> [INFORMATION PROVIDED]

________________________

(** * A caching reverse proxy for OpenAI clients: [agentica/cache.py]

    The development embeds the request handler [CacheHandler], its two cache
    stores (the sqlite table [cache] and the directory of snapshot files) and
    the client hook [RequestCache.hook_openai], and proves the properties
    that the design document states about them.

    Conventions of the embedding:
    - a Python [str] is a Rocq [string] whose characters are the code points
      U+0000 to U+00FF; text decoded from a request body can hold any code
      point and is a list of code points ([ustr]);
    - [bytes] are lists of [byte];
    - a [dict] is an association list in insertion order, updated with
      [dict_set]; a multidict (aiohttp's [CIMultiDict]) is a list of items
      that may repeat a name;
    - code that raises is written in a state-and-exception monad: the state
      survives an exception, as the fields of a Python object do. *)

From Stdlib Require Import ZArith Ascii String DecimalString.
From Stdlib.Strings Require Import Byte.
From stdpp Require Import gmap strings list sorting.

Local Open Scope Z_scope.
Local Open Scope string_scope.

(** ** Python's built-ins and standard library, as far as [cache.py] uses them *)

Module Py.

Definition bytes := list byte.

(** Unicode text: a list of code points. *)
Definition ustr := list N.

Definition ord (c : ascii) : N := N_of_ascii c.
Definition chr (n : N) : ascii := ascii_of_N n.

Definition ustr_of_str (s : string) : ustr := ord <$> list_ascii_of_string s.

Definition dquote : ascii := "034"%char.
Definition backslash : ascii := "092"%char.
Definition newline : ascii := "010"%char.

(** [str.lower()] on the code points below U+0100: the letters A-Z and the
    Latin-1 capitals U+00C0-U+00DE (the multiplication sign U+00D7 apart)
    move up by 32. *)
Definition lower_char (c : ascii) : ascii :=
  let n := ord c in
  if ((65 <=? n) && (n <=? 90))%N then chr (n + 32)
  else if ((192 <=? n) && (n <=? 222) && negb (n =? 215))%N then chr (n + 32)
  else c.

Fixpoint lower (s : string) : string :=
  match s with
  | EmptyString => EmptyString
  | String c r => String (lower_char c) (lower r)
  end.

(** [s.rstrip('/')] *)
Fixpoint rstrip_slash (s : string) : string :=
  match s with
  | EmptyString => EmptyString
  | String c r =>
      match rstrip_slash r with
      | EmptyString => if Ascii.eqb c "/" then EmptyString else String c EmptyString
      | r' => String c r'
      end
  end.

(** [s in (a, b, ...)] for strings *)
Definition str_in (s : string) (l : list string) : bool :=
  existsb (String.eqb s) l.

(** [str(n)] for a number that is not negative *)
Definition str_of_N (n : N) : string := NilEmpty.string_of_uint (N.to_uint n).

Definition str_of_nat (n : nat) : string := str_of_N (N.of_nat n).

(** *** dict and multidict *)

Definition dict := list (string * string).

Fixpoint dict_get (d : dict) (k : string) : option string :=
  match d with
  | [] => None
  | (k', v) :: r => if String.eqb k' k then Some v else dict_get r k
  end.

Definition dict_contains (d : dict) (k : string) : bool :=
  match dict_get d k with Some _ => true | None => false end.

(** [d[k] = v]: the value of an existing key is replaced where it stands, a
    new key goes to the end. *)
Fixpoint dict_set (d : dict) (k v : string) : dict :=
  match d with
  | [] => [(k, v)]
  | (k', v') :: r =>
      if String.eqb k' k then (k', v) :: r else (k', v') :: dict_set r k v
  end.

(** [{k: v for k, v in items}] *)
Definition dict_of_items (items : list (string * string)) : dict :=
  fold_left (fun d kv => dict_set d kv.1 kv.2) items [].

Definition multidict := list (string * string).

(** [md.get(k)] on a case-insensitive multidict: the first item whose name
    matches [k] whatever the case. *)
Fixpoint ci_get (md : multidict) (k : string) : option string :=
  match md with
  | [] => None
  | (k', v) :: r => if String.eqb (lower k') (lower k) then Some v else ci_get r k
  end.

(** [dict(md)] for a case-insensitive multidict: [dict] walks [md.keys()]
    and reads [md[k]] for each, which is the first value under that name. *)
Definition dict_of_multidict (md : multidict) : dict :=
  fold_left (fun d kv => dict_set d kv.1 (default EmptyString (ci_get md kv.1))) md [].

(** [md[k] = v] on a case-insensitive multidict: the first item of that name
    is replaced, the other items of that name go, a new name is appended. *)
Fixpoint ci_remove (md : multidict) (k : string) : multidict :=
  match md with
  | [] => []
  | (k', v') :: r =>
      if String.eqb (lower k') (lower k) then ci_remove r k else (k', v') :: ci_remove r k
  end.

Fixpoint ci_set (md : multidict) (k v : string) : multidict :=
  match md with
  | [] => [(k, v)]
  | (k', v') :: r =>
      if String.eqb (lower k') (lower k) then (k, v) :: ci_remove r k
      else (k', v') :: ci_set r k v
  end.

(** *** [bytes.decode('utf-8', errors='ignore')]

    A malformed sequence is dropped up to the byte that breaks it (that byte
    is read again as the start of the next sequence); a sequence cut short
    by the end of the input is dropped whole. *)

Definition is_cont (b : N) : bool := ((128 <=? b) && (b <=? 191))%N.

Definition second_ok (b0 b1 : N) : bool :=
  (if b0 =? 224 then (160 <=? b1) && (b1 <=? 191)
   else if b0 =? 237 then (128 <=? b1) && (b1 <=? 159)
   else if b0 =? 240 then (144 <=? b1) && (b1 <=? 191)
   else if b0 =? 244 then (128 <=? b1) && (b1 <=? 143)
   else is_cont b1)%N.

Definition low6 (b : N) : N := N.land b 63.

Fixpoint utf8_decode_ignore (bs : list N) : ustr :=
  match bs with
  | [] => []
  | b0 :: r0 =>
      if (b0 <? 128)%N then b0 :: utf8_decode_ignore r0
      else if ((b0 <? 194) || (244 <? b0))%N then utf8_decode_ignore r0
      else
        match r0 with
        | [] => []
        | b1 :: r1 =>
            if negb (second_ok b0 b1) then utf8_decode_ignore r0
            else if (b0 <? 224)%N then
              (N.land b0 31 * 64 + low6 b1)%N :: utf8_decode_ignore r1
            else
              match r1 with
              | [] => []
              | b2 :: r2 =>
                  if negb (is_cont b2) then utf8_decode_ignore r1
                  else if (b0 <? 240)%N then
                    (N.land b0 15 * 4096 + low6 b1 * 64 + low6 b2)%N
                      :: utf8_decode_ignore r2
                  else
                    match r2 with
                    | [] => []
                    | b3 :: r3 =>
                        if negb (is_cont b3) then utf8_decode_ignore r2
                        else
                          (N.land b0 7 * 262144 + low6 b1 * 4096
                           + low6 b2 * 64 + low6 b3)%N
                            :: utf8_decode_ignore r3
                    end
              end
        end
  end.

Definition decode_utf8_ignore (b : bytes) : ustr :=
  utf8_decode_ignore (Byte.to_N <$> b).

(** *** [json.dumps] (with [ensure_ascii], the default) on dicts of strings *)

Definition hex_digit (n : N) : ascii :=
  if (n <? 10)%N then chr (48 + n) else chr (87 + n).

Definition hex4 (n : N) : string :=
  String (hex_digit (N.land (N.shiftr n 12) 15))
    (String (hex_digit (N.land (N.shiftr n 8) 15))
       (String (hex_digit (N.land (N.shiftr n 4) 15))
          (String (hex_digit (N.land n 15)) EmptyString))).

Definition bs (c : ascii) : string := String backslash (String c EmptyString).

Definition json_escape (n : N) : string :=
  (if n =? 34 then bs dquote
   else if n =? 92 then bs backslash
   else if n =? 10 then bs "n"
   else if n =? 13 then bs "r"
   else if n =? 9 then bs "t"
   else if n =? 8 then bs "b"
   else if n =? 12 then bs "f"
   else if (32 <=? n) && (n <=? 126) then String (chr n) EmptyString
   else if n <? 65536 then bs "u" ++ hex4 n
   else
     let m := n - 65536 in
     bs "u" ++ hex4 (N.lor 55296 (N.land (N.shiftr m 10) 1023))
       ++ bs "u" ++ hex4 (N.lor 56320 (N.land m 1023)))%N.

Fixpoint json_escape_all (u : ustr) : string :=
  match u with
  | [] => EmptyString
  | n :: r => json_escape n ++ json_escape_all r
  end.

Definition json_str (u : ustr) : string :=
  String dquote (json_escape_all u ++ String dquote EmptyString).

Definition json_member (kv : string * ustr) : string :=
  json_str (ustr_of_str kv.1) ++ ": " ++ json_str kv.2.

Definition json_object (items : list (string * ustr)) : string :=
  "{" ++ String.concat ", " (json_member <$> items) ++ "}".

(** [sort_keys=True] orders the items by key; keys compare as strings do,
    code point by code point. *)
Definition key_le (a b : string * ustr) : Prop := String.le a.1 b.1.

#[global] Instance key_le_dec : RelDecision key_le.
Proof. intros a b. unfold key_le. apply _. Defined.

Definition json_dumps_sort_keys (items : list (string * ustr)) : string :=
  json_object (merge_sort key_le items).

Definition json_dumps (d : dict) : string :=
  json_object ((fun kv => (kv.1, ustr_of_str kv.2)) <$> d).

(** The members of the object [json_dumps] writes, and what follows the
    first of them. *)
Definition members_str (items : list (string * string)) : string :=
  String.concat ", " (json_member <$> ((fun kv => (kv.1, ustr_of_str kv.2)) <$> items)).

Definition members_tail (r : list (string * string)) : string :=
  match r with
  | [] => "}"
  | _ => ", " ++ members_str r ++ "}"
  end.

(** *** [json.loads] on the documents [json.dumps] writes for a dict of
    strings: one object whose members are strings.  The reader is an
    automaton over the characters; [None] stands for [JSONDecodeError].
    Escapes above U+00FF are outside the embedding of [str]. *)

Inductive jesc :=
| ENone
| EBack
| EHex (n : nat) (v : N).

Inductive str_out :=
| SCont (acc : string) (e : jesc)
| SDone (s : string)
| SFail.

Definition snoc (acc : string) (c : ascii) : string := acc ++ String c EmptyString.

Definition hex_val (c : ascii) : option N :=
  let n := ord c in
  (if (48 <=? n) && (n <=? 57) then Some (n - 48)
   else if (97 <=? n) && (n <=? 102) then Some (n - 87)
   else if (65 <=? n) && (n <=? 70) then Some (n - 55)
   else None)%N.

Definition str_step (acc : string) (e : jesc) (c : ascii) : str_out :=
  match e with
  | ENone =>
      if Ascii.eqb c dquote then SDone acc
      else if Ascii.eqb c backslash then SCont acc EBack
      else if (ord c <? 32)%N then SFail
      else SCont (snoc acc c) ENone
  | EBack =>
      if Ascii.eqb c dquote then SCont (snoc acc dquote) ENone
      else if Ascii.eqb c backslash then SCont (snoc acc backslash) ENone
      else if Ascii.eqb c "/" then SCont (snoc acc "/") ENone
      else if Ascii.eqb c "b" then SCont (snoc acc (chr 8)) ENone
      else if Ascii.eqb c "f" then SCont (snoc acc (chr 12)) ENone
      else if Ascii.eqb c "n" then SCont (snoc acc (chr 10)) ENone
      else if Ascii.eqb c "r" then SCont (snoc acc (chr 13)) ENone
      else if Ascii.eqb c "t" then SCont (snoc acc (chr 9)) ENone
      else if Ascii.eqb c "u" then SCont acc (EHex 0 0)
      else SFail
  | EHex n v =>
      match hex_val c with
      | None => SFail
      | Some h =>
          let v' := (v * 16 + h)%N in
          if (n =? 3)%nat then
            if (v' <? 256)%N then SCont (snoc acc (chr v')) ENone else SFail
          else SCont acc (EHex (S n) v')
      end
  end.

Inductive jstate :=
| JStart
| JOpen
| JKeyStr (d : dict) (acc : string) (e : jesc)
| JColon (d : dict) (k : string)
| JBeforeValue (d : dict) (k : string)
| JValStr (d : dict) (k : string) (acc : string) (e : jesc)
| JAfterValue (d : dict)
| JBeforeKey (d : dict)
| JEnd (d : dict).

Definition is_ws (c : ascii) : bool :=
  let n := ord c in ((n =? 32) || (n =? 9) || (n =? 10) || (n =? 13))%N.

________________________

What lines of the material above include "whose"? Copy each one.

> [TASK OUTPUT]
    - a Python [str] is a Rocq [string] whose characters are the code points
(** [md.get(k)] on a case-insensitive multidict: the first item whose name
    strings: one object whose members are strings.  The reader is an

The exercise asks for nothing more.